Researchers create new pasta to combat diabetes, bad cholesterol

Posted Sep 28, 2015 by Marcus Hondro
In the evolving world of new food creation scientists say they have developed a new "prebiotic" pasta that battles illness. It is enriched, they say, with a fibre that fights diabetes and bad cholesterol, among other health problems.
Oh so yummy and creamy:  bacon and gorgonzola linguine.
Oh so yummy and creamy: bacon and gorgonzola linguine.
Beneficial fibre
The group of scientists who created the new form of pasta recently published their work in the journal Applied and Environmental Microbiology. Maria De Angelis from the University of Bari Adlo Moro in Italy, a co-author of the study, said their work was in part about learning more about fibres and their influence on the human gut.

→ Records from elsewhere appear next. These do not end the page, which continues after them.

(* ===== verification/LrRuntime.v ===== *)
(** * The parser on the runtime tables

    The stack of the parser (ParserStack.v) driven by the tables that
    [buildParseTables] wrote (Assemble.v): a token is shifted, a window of the stack
    reduced (on the lane that builds no tree), or the input accepted, by any of the
    actions the tables have for the state on top and the next token.  Extras are
    shifted in every state and do not count.  This machine, one version of the stack
    that chooses among the actions, makes the moves of the LR machine on the LR tables
    (LrParse.v), so it accepts the sentences of the grammar with extras anywhere.

    Three stages of the table compiler are composed at the end: LR tables by the LALR
    builder (LrTables.v), merged when the grammar asks for compact states
    (LrMinimize.v), written for the runtime.  Between the first two the generator
    resolves conflicts (not modelled): here every action of a conflict is kept.  After
    the second it adds chains for nonterminal extras, which returns at once for a
    grammar without productions for extras. *)

From Stdlib Require Import ZArith Lia ZifyBool String.
From stdpp Require Import base tactics list numbers option relations gmap fin_maps.
From S2P Require Import Prelude SliceSort Tokens ParseTables Regex RegexParse Nfa NfaRule NfaCombined LexDfa Bitset LrGrammar LrFirst Lr0 Lr0Closure Lr0Correct Lalr LalrSteps LalrSound.
From S2P Require Import LalrExact LrMinimize LrSignature LrMerge LrMinimizeCorrect LrMinimizeRuns LrTables LrTablesCorrect LrParse LrLanguage Assemble AssembleRows AssembleCorrect.
From S2P Require Import ParserStack ParserStackCorrect.
Local Open Scope Z_scope.

(** ** The machine *)

Section machine.
Context (v : parserActionTableView) (hasRecoverState : list bool) (captureRawShape : bool) (eof : Token).

(** The next token, or the end of input. *)
Definition lookahead (w : list Token) : Token := default eof (list.head w).

(** An action the tables have for the state on top. *)
Definition offers (s : glrStack) (tok : Token) (act : ParseAction) : Prop :=
  ∃ entry, lookupAction v (seState (top s)) (tSymbol tok) = Ret (Some entry) ∧ act ∈ peActions entry.

Inductive parser_step : glrStack * list Token → glrStack * list Token → Prop :=
| parser_shift s tok w act track s' track' : offers s tok act → paType act = ParseActionShift →
    applyShiftAction v hasRecoverState s act tok track = Ret (s', track') → parser_step (s, tok :: w) (s', w)
| parser_reduce s w act track s' : offers s (lookahead w) act → paType act = ParseActionReduce →
    applyReduceActionDispatch_noTree v hasRecoverState captureRawShape s act (lookahead w) track = Ret (s', true) → parser_step (s, w) (s', w).

(** Some choice of actions reads the whole input and accepts. *)
Definition parser_accepts (w : list Token) : Prop :=
  ∃ s act, rtc parser_step (newGLRStack (InitialState (language v)), w) (s, []) ∧ offers s eof act ∧ paType act = ParseActionAccept.
End machine.

(** ** Tables of an automaton fit the runtime *)

Lemma automaton_fits ng t at_prefix : lalr_grammar ng → lr_automaton ng t at_prefix → tables_ok t → 0 ≤ StateCount t < 2 ^ 16 → len (Symbols ng) < 2 ^ 16 →
  (∀ x, x ∈ ExtraSymbols ng → 0 ≤ x) → rows_fit ng t.
Proof.
  intros Hng Ha Hok Hn HN Hx. split; [done|done| | | |done].
  - intros s x acts Hs Ea. destruct (au_reached _ _ _ Ha s Hs) as (g & Hg). destruct (au_plain _ _ _ Ha g s Hg x acts Ea) as [Hne _].
    assert (∀ a, a ∈ acts → row_has (actions_of t s) x (skel a)) as Hh by (intros a Hin; by exists acts, a). split.
    + destruct acts as [|a acts]; [done|]. destruct (au_token _ _ _ Ha g s x _ Hg (Hh a ltac:(left))) as [->|(p & Hp & Hin)]; [done|].
      by apply (gw_rhs _ (lg_wf _ (la_lr0 _ Hng)) p x Hp).
    + apply list.Forall_forall. intros a Hin. split.
      * intros Hk. destruct (Hok s Hs) as [Hr _]. specialize (Hr x acts Ea a Hin Hk). lia.
      * intros Hk. pose proof (Hh a Hin) as H. unfold skel in H. rewrite Hk in H. destruct (au_reduced _ _ _ Ha g s x _ _ Hg H) as (p & Hp & _). by eexists.
  - intros s x acts a Hs Ea Hin Hk. destruct (Hok s Hs) as [Hr _]. by apply (Hr x acts Ea).
  - intros s B q Hs Eg. destruct (Hok s Hs) as [_ Hr]. specialize (Hr B q Eg). destruct (au_reached _ _ _ Ha s Hs) as (g & Hg).
    pose proof (au_gone _ _ _ Ha g s B q Hg Eg) as Hq. destruct (decide (q = 0)) as [->|]; [|lia]. pose proof (au_first _ _ _ Ha _ Hq). by destruct g.
Qed.

(** ** The two machines *)

Section runtime.
Context `{SliceSort} (ng : NormalizedGrammar) (Hng : lalr_grammar ng) (Hprod : productive ng) (Hplain : ∀ p, p ∈ Productions ng → prIsExtra p = false) (HN : len (Symbols ng) < 2 ^ 16).
Context (Hextras : ∀ x, x ∈ ExtraSymbols ng → 0 < x < TokenCount ng ∧ ¬ occurs ng x).
Context (t : LRTables) (Hok : tables_ok t) (Hn0 : 0 < StateCount t) (at_prefix : list Z → Z → Prop) (Ha : lr_automaton ng t at_prefix).
Context (lang : Language) (Hrt : runtime_tables ng t lang).
Context (hasRecoverState : list bool) (captureRawShape : bool) (eof : Token) (Heof : tSymbol eof = 0 ∧ tNoLookahead eof = false).

Notation T := (TokenCount ng).
Notation n := (StateCount t).
Notation v := (derived_view lang).
Notation reads := (reads_step (Productions ng) t).
Notation step := (parser_step v hasRecoverState captureRawShape eof).
Notation next := (lookahead eof).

"These results highlight the influence of fibres and of the Mediterranean diet on gut microbiota, and indirectly on human health,” De Angelis said. She said the new pasta is 75 percent wheat durum flour and 25 percent whole grain barley flour.

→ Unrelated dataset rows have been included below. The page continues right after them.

(* ===== verification/MissingToken.v ===== *)
(** * Missing tokens

    parser.go: before it gives up on a token the parser looks for a token to insert
    in front of it.  [findRecoverWithMissingShiftAtStates] tries the tokens in order
    and simulates on a copy of the stack's states whether the real token can be
    shifted after the inserted one and some reductions.  On a stack without extras
    the simulation is sound: the parser itself can make these moves.  With extras it
    counts them as children, which the parser does not. *)

From Stdlib Require Import ZArith Lia ZifyBool String.
From stdpp Require Import base tactics list numbers option sets relations.
From S2P Require Import Prelude Tokens ParseTables ParserStack ParserStackCorrect LrRuntime.
Local Open Scope Z_scope.

(** ** The search *)

(** The states of a stack, bottom first. *)
Definition collectStackStates (s : glrStack) : list Z :=
  if negb (linked s) && (0 <? len (slice_of (entries s))) then map seState (slice_of (entries s)) else rev (map seState (gss s)).

Section search.
Context (v : parserActionTableView).

Definition stateHasLeadingReduceAction (state s : Z) : go bool :=
  entry ← lookupAction v state s;
  Ret match entry with
    | Some e => match peActions e with a :: _ => bool_decide (paType a = ParseActionReduce) | [] => false end
    | None => false
    end.
Lemma branchTurns_spec (w : Workflow) (currentNodeId : string) :
  forall groups branches visited,
    (forall t sources, In (t, sources) groups -> edgeRel (edges w) currentNodeId t) ->
    branchInvariant w currentNodeId branches visited ->
    let r := fold_left (branchTurn w) groups (branches, visited) in
    branchInvariant w currentNodeId (fst r) (snd r)
    /\ visited ⊆ snd r
    /\ forall t sources, In (t, sources) groups -> length sources = 1 -> t ∈ snd r.
Proof.
  induction groups as [|[t sources] groups IH]; intros branches visited Hedges Hinv.
  { cbn. split; [exact Hinv|]. split; [reflexivity|]. intros t sources []. }
  cbn [fold_left].
  assert (Hrest : forall t' sources', In (t', sources') groups ->
            edgeRel (edges w) currentNodeId t').
  { intros t' sources' Hin. apply (Hedges t' sources'). by right. }
  assert (Hturn : exists branches1 visited1,
            branchTurn w (branches, visited) (t, sources) = (branches1, visited1)
            /\ branchInvariant w currentNodeId branches1 visited1
            /\ visited ⊆ visited1
            /\ (length sources = 1 -> t ∈ visited1)).
  { unfold branchTurn. destruct (length sources =? 1) eqn:Hone.
    2:{ exists branches, visited. split; [reflexivity|]. split; [exact Hinv|].
        split; [reflexivity|]. intros Heq. rewrite Heq in Hone. discriminate. }
    pose proof (traverseBranch_run w t visited) as Hrun.
    destruct (traverseBranch w t visited) as [branch visited1].
    destruct (traverseBranchFrom_spec w _ _ _ _ _ _ Hrun)
      as (new & Hbranch & Hnd & Hsub & Hstack & Hnew & Hfound & Hclosed).
    cbn [app] in Hbranch. subst new.
    destruct Hinv as (Inodup & Ifull & Inodes & Iall & Iclosed).
    assert (Hclosed1 : closedUnder w visited1 []).
    { apply Hclosed. intros x y Hx Hknown Hedge.
      destruct (Iclosed x y Hx Hknown Hedge) as [Hy|Hy]; [by left|inversion Hy]. }
    assert (Hfresh : forall n, n ∈ branch ->
              node_id n ∈ visited1
              /\ findNode (nodes w) (node_id n) = Some n
              /\ tc (edgeRel (edges w)) currentNodeId (node_id n)).
    { intros n Hn. destruct (Hnew n Hn) as (_ & Hin & Hfind & s & Hs & Hreach).
      split; [exact Hin|]. split; [exact Hfind|].
      apply list_elem_of_singleton in Hs as ->.
      apply (tc_rtc_r _ t); [|exact Hreach].
      apply tc_once. apply (Hedges t sources). by left. }
    destruct (0 <? length branch) eqn:Hlen.
    - exists (branches ++ [branch]), visited1. split; [reflexivity|].
      split; [|split; [exact Hsub|intros _; apply Hstack; by left]].
      assert (Hcat : concat (branches ++ [branch]) = concat branches ++ branch)
        by (rewrite concat_app; cbn; by rewrite app_nil_r).
      unfold branchInvariant. rewrite Hcat. split; [|split; [|split; [|split]]].
      + rewrite map_app. apply NoDup_app. split; [exact Inodup|]. split; [|exact Hnd].
        intros x Hold Hnew'.
        apply list_elem_of_fmap in Hold as (n & -> & Hn).
        apply list_elem_of_fmap in Hnew' as (n' & Heq & Hn').
        destruct (Inodes n Hn) as (Hv & _). destruct (Hnew n' Hn') as (Hout & _).
        apply Hout. by rewrite <- Heq.
      + intros b [Hb|Hb%list_elem_of_singleton]%elem_of_app; [by apply Ifull|].
        subst b. intros ->. discriminate Hlen.
      + intros n [Hn|Hn]%elem_of_app; [|by apply Hfresh].
        destruct (Inodes n Hn) as (Hv & Hfind & Hreach).
        split; [by apply Hsub|]. by split.
      + intros x n Hx Hfind. apply elem_of_app.
        destruct (Hfound x n Hx Hfind) as [Hv|Hn]; [left; by apply (Iall x)|by right].
      + exact Hclosed1.
    - assert (Hempty : branch = []).
      { destruct branch; [reflexivity|discriminate Hlen]. }
      subst branch.
      exists branches, visited1. split; [reflexivity|].
      split; [|split; [exact Hsub|intros _; apply Hstack; by left]].
      split; [exact Inodup|]. split; [exact Ifull|]. split; [|split].
      + intros n Hn. destruct (Inodes n Hn) as (Hv & Hfind & Hreach).
        split; [by apply Hsub|]. by split.
      + intros x n Hx Hfind.
        destruct (Hfound x n Hx Hfind) as [Hv|Hn]; [by apply (Iall x)|inversion Hn].
      + exact Hclosed1. }
  destruct Hturn as (branches1 & visited1 & -> & Hinv1 & Hsub1 & Hone).
  destruct (IH branches1 visited1 Hrest Hinv1) as (Hfinal & Hsub & Hsingle).
  split; [exact Hfinal|]. split; [by etrans|].
  intros t' sources' [[= -> ->]|Hin] Hlen; [apply Hsub; by apply Hone|].
  by apply (Hsingle t' sources').
Qed.
(** ** The tables stay consistent *)

Lemma tablesConsistent_frame (c c' : WmClient) :
  deviceOses c' = deviceOses c -> deviceOsVerMap c' = deviceOsVerMap c ->
  deviceMakes c' = deviceMakes c -> deviceMakesMap c' = deviceMakesMap c ->
  tablesConsistent c -> tablesConsistent c'.
Proof. unfold tablesConsistent. intros -> -> -> ->. tauto. Qed.

Lemma tablesConsistent_clearCache (c : WmClient) : tablesConsistent (clearCache c).
Proof.
  destruct (clearCache_tables c) as (_ & H1 & H2 & H3 & H4).
  unfold tablesConsistent. rewrite H1, H2, H3, H4.
  split; [constructor|]. split.
  - intros name. rewrite lookup_empty. simpl. split; [tauto | intros [x Hx]; discriminate].
  - split; [constructor|].
    intros name. rewrite lookup_empty. simpl. split; [tauto | intros [x Hx]; discriminate].
Qed.

Lemma table_spec_consistent {V : Type} (ks : list string) (m : gmap string (list V))
    (names : list string) (vals : string -> list V) :
  ks = firstSeen names ->
  (forall k, m !! k = match vals k with [] => None | vs => Some vs end) ->
  (forall k, vals k <> [] <-> In k names) ->
  NoDup ks /\ forall k, In k ks <-> is_Some (m !! k).
Proof.
  intros -> Hm Hv. split; [apply firstSeen_NoDup|].
  intros k. rewrite firstSeen_In, <- Hv, Hm.
  destruct (vals k); split; intros H;
    try (eexists; reflexivity); try discriminate; try (contradiction H; reflexivity).
  destruct H; discriminate.
Qed.

Lemma reachable_tablesConsistent (srv : Server) (w : World) :
  reachable srv w -> tablesConsistent (cl w).
Proof.
  apply (reachable_Inv tablesConsistent).
  - unfold tablesConsistent. simpl.
    split; [apply NoDup_nil_2|].
    split; [intros name; rewrite lookup_empty; split;
            [tauto | intros [x Hx]; discriminate]|].
    split; [apply NoDup_nil_2|].
    intros name; rewrite lookup_empty; split; [tauto | intros [x Hx]; discriminate].
  - intros s h p b c. apply tablesConsistent_frame; reflexivity.
  - intros ih sc vc c. apply tablesConsistent_frame; reflexivity.
  - intros l c. apply tablesConsistent_frame; reflexivity.
  - intros l c. apply tablesConsistent_frame; reflexivity.
  - intros t c. apply tablesConsistent_frame; reflexivity.
  - intros c _. apply tablesConsistent_clearCache.
  - intros n c. apply tablesConsistent_frame; reflexivity.
  - intros q key c. apply tablesConsistent_frame;
      unfold cacheGet, deviceCacheGet, userAgentCacheGet;
      (destruct (usesDeviceCache q);
       [destruct (deviceCache c) as [ch|] | destruct (userAgentCache c) as [ch|]];
       try reflexivity; destruct (lru.Get key ch); reflexivity).
  - intros q key d c. apply tablesConsistent_frame;
      unfold cacheAdd, deviceCacheAdd, userAgentCacheAdd;
      (destruct (usesDeviceCache q);
       [destruct (deviceCache c) | destruct (userAgentCache c)]; reflexivity).
  - intros l c (_ & _ & H3 & H4).
    destruct (foldOsVersions_spec l) as [Hks Hmap].
    destruct (table_spec_consistent _ _ _ (fun k => versionsOfOs k l) Hks Hmap
                (fun k => valuesFor_nonempty OsName OsVersion k l)) as [H1 H2].
    unfold tablesConsistent. simpl. repeat split; try assumption; apply H2 || apply H4.
  - intros l c (H1 & H2 & _ & _).
    destruct (foldMakeModels_spec l) as [Hks Hmap].
    destruct (table_spec_consistent _ _ _ (fun k => devicesOfMake k l) Hks Hmap
                (fun k => valuesFor_nonempty BrandName
                            (fun e => {| ModelName := mm_ModelName e;
                                         MarketingName := mm_MarketingName e |}) k l))
      as [H3 H4].
    unfold tablesConsistent. simpl. repeat split; try assumption; apply H2 || apply H4.
Qed.

Lemma make_table_holds_the_listing_witness :
  (GetAllDeviceMakes catalogServer {| cl := sampleClient; sent := [] |}).1
  = (firstSeen (map BrandName sampleMakeModels), None)
  /\ (GetAllDevicesForMake catalogServer "Nokia" {| cl := sampleClient; sent := [] |}).1
     = ([ {| ModelName := "3310"; MarketingName := "" |};
          {| ModelName := "N95"; MarketingName := "" |} ], None).
Proof.
  destruct (make_table_holds_the_listing catalogServer
              {| cl := sampleClient; sent := [] |} sampleMakeModels)
    as (H1 & _ & H3); [reflexivity | reflexivity |].
  split; [exact H1 | exact (H3 "Nokia")].
Defined.



Lemma not_is_Some_None {A} (o : option A) : ~ is_Some o -> o = None.
Proof. destruct o; [intros H; contradiction H; eexists; reflexivity | reflexivity]. Qed.

(** X20: a load that fails is not reported as such.  On a client whose
    tables are consistent and whose OS table is empty, when the exchange
    for the listing fails, GetAllOSes returns an empty list and a nil
    error, and GetAllVersionsForOS returns the not-found error for the
    name asked, not the error of the transport; the client is left as it
    was.  GetAllDeviceMakes and GetAllDevicesForMake do the same. *)
Theorem failed_load_is_not_reported (srv : Server) (w : World) (e : error) :
  tablesConsistent (cl w) ->
  (deviceOses (cl w) = [] ->
   serveOsVersions srv (sent w) (osVersionsCall (cl w)) = inl e ->
   GetAllOSes srv w = (([], None), {| cl := cl w; sent := sent w ++ [osVersionsCall (cl w)] |})
   /\ forall name,
       (GetAllVersionsForOS srv name w).1
       = ([], Some ("Error getting data from WM server: " +:+ name +:+ " does not exist")))
  /\ (deviceMakes (cl w) = [] ->
      serveMakeModels srv (sent w) (makeModelsCall (cl w)) = inl e ->
      GetAllDeviceMakes srv w
      = (([], None), {| cl := cl w; sent := sent w ++ [makeModelsCall (cl w)] |})
      /\ forall brand,
          (GetAllDevicesForMake srv brand w).1
          = ([], Some ("Error getting data from WM server: " +:+ brand
                       +:+ " does not exist"))).
Proof.
  intros (_ & Ho & _ & Hm). split.
  - intros Hempty Hserve.
    unfold GetAllOSes, GetAllVersionsForOS, loadDeviceOsesData, internalGet.
    rewrite (length_zero_nil _ Hempty). fold (osVersionsCall (cl w)). rewrite Hserve.
    simpl. unfold GetAllOSes_return, GetAllVersionsForOS_return.
    rewrite (length_zero_nil _ Hempty), Hempty. split; [reflexivity|].
    intros name. rewrite (not_is_Some_None (deviceOsVerMap (cl w) !! name)); [reflexivity|].
    rewrite <- Ho, Hempty. simpl. tauto.
  - intros Hempty Hserve.
    unfold GetAllDeviceMakes, GetAllDevicesForMake, loadDeviceMakesData, internalGet.
    rewrite (length_zero_nil _ Hempty). fold (makeModelsCall (cl w)). rewrite Hserve.
    simpl. unfold GetAllDeviceMakes_return, GetAllDevicesForMake_return.
    rewrite (length_zero_nil _ Hempty), Hempty. split; [reflexivity|].
    intros brand. rewrite (not_is_Some_None (deviceMakesMap (cl w) !! brand)); [reflexivity|].
    rewrite <- Hm, Hempty. simpl. tauto.
Qed.


(** ** GetInfo and Create *)

Lemma len_pos_iff (s : string) : (0 <? len s)%nat = true <-> s <> "".
Proof.
  destruct s; split; intros H.
  - discriminate H.
  - contradiction H; reflexivity.
  - discriminate.
  - reflexivity.
Qed.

The ingredient that makes this pasta of such benefit is a fibre called beta-glucan, which this pasta is enriched with. Beta-glucans are sugars found in baker's yeast, barley, bran, some mushrooms and in oats. They are known to be of benefit in fighting illnesses.
Immune boosting pasta
In the study that lead to the new pasta, De Angelis and the research team enrolled participants and for two months had them regularly consume their new prebiotic pasta.
At the end of that period they found the study participants to have increased levels of healthy bacteria in their gastrointestinal tract and significantly less of the unhealthy lipoprotein, known as the 'bad' cholesterol.
They also found other health benefits to the pasta enriched with the beta-glucans, such as providing a significant boost to the immune system. No word on when the product will be marketed to the general population.